BEGIN DATA FOR ANALYSIS

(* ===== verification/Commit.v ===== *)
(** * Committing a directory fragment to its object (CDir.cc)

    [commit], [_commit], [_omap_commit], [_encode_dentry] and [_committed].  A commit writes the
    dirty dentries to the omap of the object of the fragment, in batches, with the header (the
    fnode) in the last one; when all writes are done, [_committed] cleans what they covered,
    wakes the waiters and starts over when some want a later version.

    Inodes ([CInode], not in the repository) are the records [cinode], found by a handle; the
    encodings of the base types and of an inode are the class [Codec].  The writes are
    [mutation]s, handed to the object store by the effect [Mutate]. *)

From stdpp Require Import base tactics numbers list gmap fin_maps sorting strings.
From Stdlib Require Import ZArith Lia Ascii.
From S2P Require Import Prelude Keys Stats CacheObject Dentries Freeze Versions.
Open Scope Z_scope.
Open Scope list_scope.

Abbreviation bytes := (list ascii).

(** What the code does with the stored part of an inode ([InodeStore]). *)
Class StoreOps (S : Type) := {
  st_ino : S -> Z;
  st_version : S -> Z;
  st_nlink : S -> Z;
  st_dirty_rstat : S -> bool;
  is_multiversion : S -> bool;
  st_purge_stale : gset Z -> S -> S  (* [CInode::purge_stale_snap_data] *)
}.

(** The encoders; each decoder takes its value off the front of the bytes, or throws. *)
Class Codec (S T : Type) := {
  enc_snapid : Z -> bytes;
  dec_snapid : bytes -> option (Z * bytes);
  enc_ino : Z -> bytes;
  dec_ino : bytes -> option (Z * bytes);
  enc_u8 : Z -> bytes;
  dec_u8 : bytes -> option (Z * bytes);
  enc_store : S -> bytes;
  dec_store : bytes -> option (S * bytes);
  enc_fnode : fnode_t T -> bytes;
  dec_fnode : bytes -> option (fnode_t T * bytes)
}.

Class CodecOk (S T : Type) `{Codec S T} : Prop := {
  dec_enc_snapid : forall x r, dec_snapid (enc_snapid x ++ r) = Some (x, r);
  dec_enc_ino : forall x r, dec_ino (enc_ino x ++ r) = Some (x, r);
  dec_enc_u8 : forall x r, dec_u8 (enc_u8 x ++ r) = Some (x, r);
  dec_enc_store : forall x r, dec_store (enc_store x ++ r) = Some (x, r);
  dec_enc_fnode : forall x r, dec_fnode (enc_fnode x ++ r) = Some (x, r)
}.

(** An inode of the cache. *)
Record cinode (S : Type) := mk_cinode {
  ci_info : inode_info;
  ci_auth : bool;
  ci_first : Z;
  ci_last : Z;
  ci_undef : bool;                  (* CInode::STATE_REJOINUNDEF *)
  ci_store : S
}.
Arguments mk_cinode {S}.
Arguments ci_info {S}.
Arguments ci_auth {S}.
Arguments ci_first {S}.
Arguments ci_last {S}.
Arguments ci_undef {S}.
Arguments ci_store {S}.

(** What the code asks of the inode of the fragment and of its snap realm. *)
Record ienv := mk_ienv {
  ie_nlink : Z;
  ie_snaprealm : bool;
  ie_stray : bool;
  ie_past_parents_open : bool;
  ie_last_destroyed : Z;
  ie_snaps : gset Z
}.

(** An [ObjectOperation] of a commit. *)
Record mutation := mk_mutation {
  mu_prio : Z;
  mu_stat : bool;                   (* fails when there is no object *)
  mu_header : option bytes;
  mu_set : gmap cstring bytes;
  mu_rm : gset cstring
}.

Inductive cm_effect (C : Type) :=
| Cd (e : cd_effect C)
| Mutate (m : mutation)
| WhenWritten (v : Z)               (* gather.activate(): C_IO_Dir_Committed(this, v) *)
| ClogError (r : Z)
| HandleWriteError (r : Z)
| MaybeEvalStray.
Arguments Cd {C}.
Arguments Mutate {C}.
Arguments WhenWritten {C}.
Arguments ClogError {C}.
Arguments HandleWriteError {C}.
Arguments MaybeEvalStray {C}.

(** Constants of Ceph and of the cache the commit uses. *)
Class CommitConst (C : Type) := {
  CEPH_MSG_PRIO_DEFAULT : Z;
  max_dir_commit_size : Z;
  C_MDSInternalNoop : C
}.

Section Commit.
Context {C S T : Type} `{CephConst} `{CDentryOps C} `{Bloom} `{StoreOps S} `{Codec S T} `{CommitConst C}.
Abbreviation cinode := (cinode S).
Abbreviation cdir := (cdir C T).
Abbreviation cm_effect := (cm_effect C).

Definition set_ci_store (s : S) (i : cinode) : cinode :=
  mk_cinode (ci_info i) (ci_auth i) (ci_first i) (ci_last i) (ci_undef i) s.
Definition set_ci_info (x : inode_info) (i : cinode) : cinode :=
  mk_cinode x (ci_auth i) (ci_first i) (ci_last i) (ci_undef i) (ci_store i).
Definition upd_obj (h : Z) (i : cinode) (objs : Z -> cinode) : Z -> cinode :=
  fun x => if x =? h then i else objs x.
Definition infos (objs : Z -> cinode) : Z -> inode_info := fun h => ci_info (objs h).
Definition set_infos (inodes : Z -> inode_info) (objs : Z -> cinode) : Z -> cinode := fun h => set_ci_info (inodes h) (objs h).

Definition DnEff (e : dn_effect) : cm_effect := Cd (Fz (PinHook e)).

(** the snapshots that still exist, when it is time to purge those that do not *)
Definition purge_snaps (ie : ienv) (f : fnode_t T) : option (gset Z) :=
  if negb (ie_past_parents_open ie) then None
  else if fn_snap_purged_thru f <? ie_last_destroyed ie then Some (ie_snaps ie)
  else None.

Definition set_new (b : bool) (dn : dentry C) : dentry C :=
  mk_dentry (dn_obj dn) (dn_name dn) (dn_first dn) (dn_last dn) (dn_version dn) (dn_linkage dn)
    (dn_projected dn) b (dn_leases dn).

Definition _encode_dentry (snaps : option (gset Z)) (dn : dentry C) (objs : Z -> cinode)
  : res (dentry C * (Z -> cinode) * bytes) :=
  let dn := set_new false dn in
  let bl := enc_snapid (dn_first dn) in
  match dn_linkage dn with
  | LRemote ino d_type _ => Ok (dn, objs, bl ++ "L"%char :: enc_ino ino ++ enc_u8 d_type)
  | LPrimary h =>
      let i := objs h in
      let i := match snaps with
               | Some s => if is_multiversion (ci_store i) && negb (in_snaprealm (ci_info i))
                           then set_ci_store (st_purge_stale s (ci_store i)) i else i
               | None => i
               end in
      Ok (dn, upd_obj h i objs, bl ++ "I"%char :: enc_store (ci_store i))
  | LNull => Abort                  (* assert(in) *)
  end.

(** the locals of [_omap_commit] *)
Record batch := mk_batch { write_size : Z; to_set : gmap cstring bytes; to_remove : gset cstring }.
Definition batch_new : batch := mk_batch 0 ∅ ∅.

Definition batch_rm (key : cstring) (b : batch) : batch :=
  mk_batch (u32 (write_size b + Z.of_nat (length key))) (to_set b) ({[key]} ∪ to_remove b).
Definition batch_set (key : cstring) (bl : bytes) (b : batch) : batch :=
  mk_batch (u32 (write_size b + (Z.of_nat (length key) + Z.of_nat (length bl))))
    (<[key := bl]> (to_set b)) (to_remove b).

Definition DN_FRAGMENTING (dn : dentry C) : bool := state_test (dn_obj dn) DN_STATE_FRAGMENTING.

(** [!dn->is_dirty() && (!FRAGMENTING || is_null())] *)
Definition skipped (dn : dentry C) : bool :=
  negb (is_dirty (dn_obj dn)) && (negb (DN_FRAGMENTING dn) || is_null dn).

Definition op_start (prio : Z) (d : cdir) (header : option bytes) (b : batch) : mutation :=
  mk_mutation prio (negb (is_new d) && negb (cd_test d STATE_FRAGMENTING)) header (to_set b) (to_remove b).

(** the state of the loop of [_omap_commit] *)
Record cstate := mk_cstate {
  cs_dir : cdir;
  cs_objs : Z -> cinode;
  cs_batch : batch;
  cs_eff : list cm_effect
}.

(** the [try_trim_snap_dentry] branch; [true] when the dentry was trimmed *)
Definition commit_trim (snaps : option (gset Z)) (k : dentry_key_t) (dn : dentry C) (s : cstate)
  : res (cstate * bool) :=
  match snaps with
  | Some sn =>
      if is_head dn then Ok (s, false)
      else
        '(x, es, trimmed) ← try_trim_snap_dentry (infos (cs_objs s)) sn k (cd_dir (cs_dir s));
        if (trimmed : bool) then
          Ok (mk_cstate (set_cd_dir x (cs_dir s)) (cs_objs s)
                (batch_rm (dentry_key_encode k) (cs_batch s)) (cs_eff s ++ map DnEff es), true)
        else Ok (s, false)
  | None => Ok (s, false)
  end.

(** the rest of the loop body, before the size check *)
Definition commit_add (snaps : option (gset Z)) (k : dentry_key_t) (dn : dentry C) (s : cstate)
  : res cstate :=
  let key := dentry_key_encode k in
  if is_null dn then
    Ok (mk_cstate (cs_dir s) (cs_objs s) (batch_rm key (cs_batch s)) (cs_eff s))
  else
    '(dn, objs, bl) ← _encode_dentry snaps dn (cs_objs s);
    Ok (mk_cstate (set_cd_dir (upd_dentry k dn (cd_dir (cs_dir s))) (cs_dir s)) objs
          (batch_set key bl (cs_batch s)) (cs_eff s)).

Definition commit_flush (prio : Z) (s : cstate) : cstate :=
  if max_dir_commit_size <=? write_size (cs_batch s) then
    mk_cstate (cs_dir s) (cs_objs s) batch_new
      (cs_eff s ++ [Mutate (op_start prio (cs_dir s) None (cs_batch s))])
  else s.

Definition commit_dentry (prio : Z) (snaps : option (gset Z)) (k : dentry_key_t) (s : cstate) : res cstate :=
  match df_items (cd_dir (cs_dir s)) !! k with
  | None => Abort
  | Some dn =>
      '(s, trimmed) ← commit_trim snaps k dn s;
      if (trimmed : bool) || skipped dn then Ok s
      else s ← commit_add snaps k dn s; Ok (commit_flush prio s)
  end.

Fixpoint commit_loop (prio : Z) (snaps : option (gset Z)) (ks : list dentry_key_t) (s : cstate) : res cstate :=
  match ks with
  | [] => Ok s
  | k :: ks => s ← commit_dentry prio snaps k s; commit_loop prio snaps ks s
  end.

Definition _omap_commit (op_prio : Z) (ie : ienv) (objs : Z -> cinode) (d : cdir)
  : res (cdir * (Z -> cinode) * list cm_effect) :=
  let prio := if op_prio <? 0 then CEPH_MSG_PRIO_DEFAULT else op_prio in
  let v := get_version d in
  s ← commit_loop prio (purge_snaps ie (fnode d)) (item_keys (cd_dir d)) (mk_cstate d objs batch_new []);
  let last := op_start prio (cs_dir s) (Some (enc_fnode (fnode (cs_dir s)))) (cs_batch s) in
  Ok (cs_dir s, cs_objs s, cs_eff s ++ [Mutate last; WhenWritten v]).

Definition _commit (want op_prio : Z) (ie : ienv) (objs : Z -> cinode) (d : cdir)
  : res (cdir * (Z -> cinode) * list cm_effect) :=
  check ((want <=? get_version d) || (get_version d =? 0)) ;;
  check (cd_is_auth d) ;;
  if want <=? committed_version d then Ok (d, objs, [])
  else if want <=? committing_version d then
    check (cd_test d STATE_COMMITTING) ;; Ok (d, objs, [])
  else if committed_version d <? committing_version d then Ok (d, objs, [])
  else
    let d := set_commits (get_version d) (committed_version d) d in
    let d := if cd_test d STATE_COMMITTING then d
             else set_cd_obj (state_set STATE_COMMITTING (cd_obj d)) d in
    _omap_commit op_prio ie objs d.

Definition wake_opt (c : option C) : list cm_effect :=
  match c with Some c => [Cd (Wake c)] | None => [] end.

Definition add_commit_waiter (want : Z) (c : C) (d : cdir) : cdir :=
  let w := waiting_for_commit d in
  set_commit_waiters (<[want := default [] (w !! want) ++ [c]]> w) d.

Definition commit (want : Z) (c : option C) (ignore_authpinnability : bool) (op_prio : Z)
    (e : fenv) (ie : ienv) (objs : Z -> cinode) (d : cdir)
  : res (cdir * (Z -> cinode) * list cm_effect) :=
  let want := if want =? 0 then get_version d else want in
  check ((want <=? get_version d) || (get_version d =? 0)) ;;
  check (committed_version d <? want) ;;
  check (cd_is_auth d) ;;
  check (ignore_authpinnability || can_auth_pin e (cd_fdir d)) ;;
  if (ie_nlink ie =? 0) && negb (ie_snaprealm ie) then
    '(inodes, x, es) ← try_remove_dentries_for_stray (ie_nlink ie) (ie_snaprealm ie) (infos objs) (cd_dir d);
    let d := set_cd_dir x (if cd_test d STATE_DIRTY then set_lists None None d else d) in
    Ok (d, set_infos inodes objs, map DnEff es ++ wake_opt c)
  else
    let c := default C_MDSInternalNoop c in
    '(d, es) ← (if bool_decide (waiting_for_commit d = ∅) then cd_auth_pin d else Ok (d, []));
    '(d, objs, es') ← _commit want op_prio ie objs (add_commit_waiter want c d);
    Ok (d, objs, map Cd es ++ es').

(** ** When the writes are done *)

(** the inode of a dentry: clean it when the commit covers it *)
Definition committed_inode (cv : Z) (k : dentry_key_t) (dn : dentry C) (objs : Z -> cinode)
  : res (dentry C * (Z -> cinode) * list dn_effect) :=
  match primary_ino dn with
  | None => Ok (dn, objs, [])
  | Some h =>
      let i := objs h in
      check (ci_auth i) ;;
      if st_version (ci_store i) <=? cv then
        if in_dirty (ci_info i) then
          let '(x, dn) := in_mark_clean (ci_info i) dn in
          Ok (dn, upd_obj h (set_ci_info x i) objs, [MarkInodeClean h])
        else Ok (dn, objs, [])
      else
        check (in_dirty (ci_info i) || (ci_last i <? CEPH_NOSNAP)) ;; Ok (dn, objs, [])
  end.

END DATA FOR ANALYSIS

[THE PROBLEM]
Determine how many lines of the material include the string "Scope", and give only the resulting number.

[ANSWER TO THIS EXERCISE]
2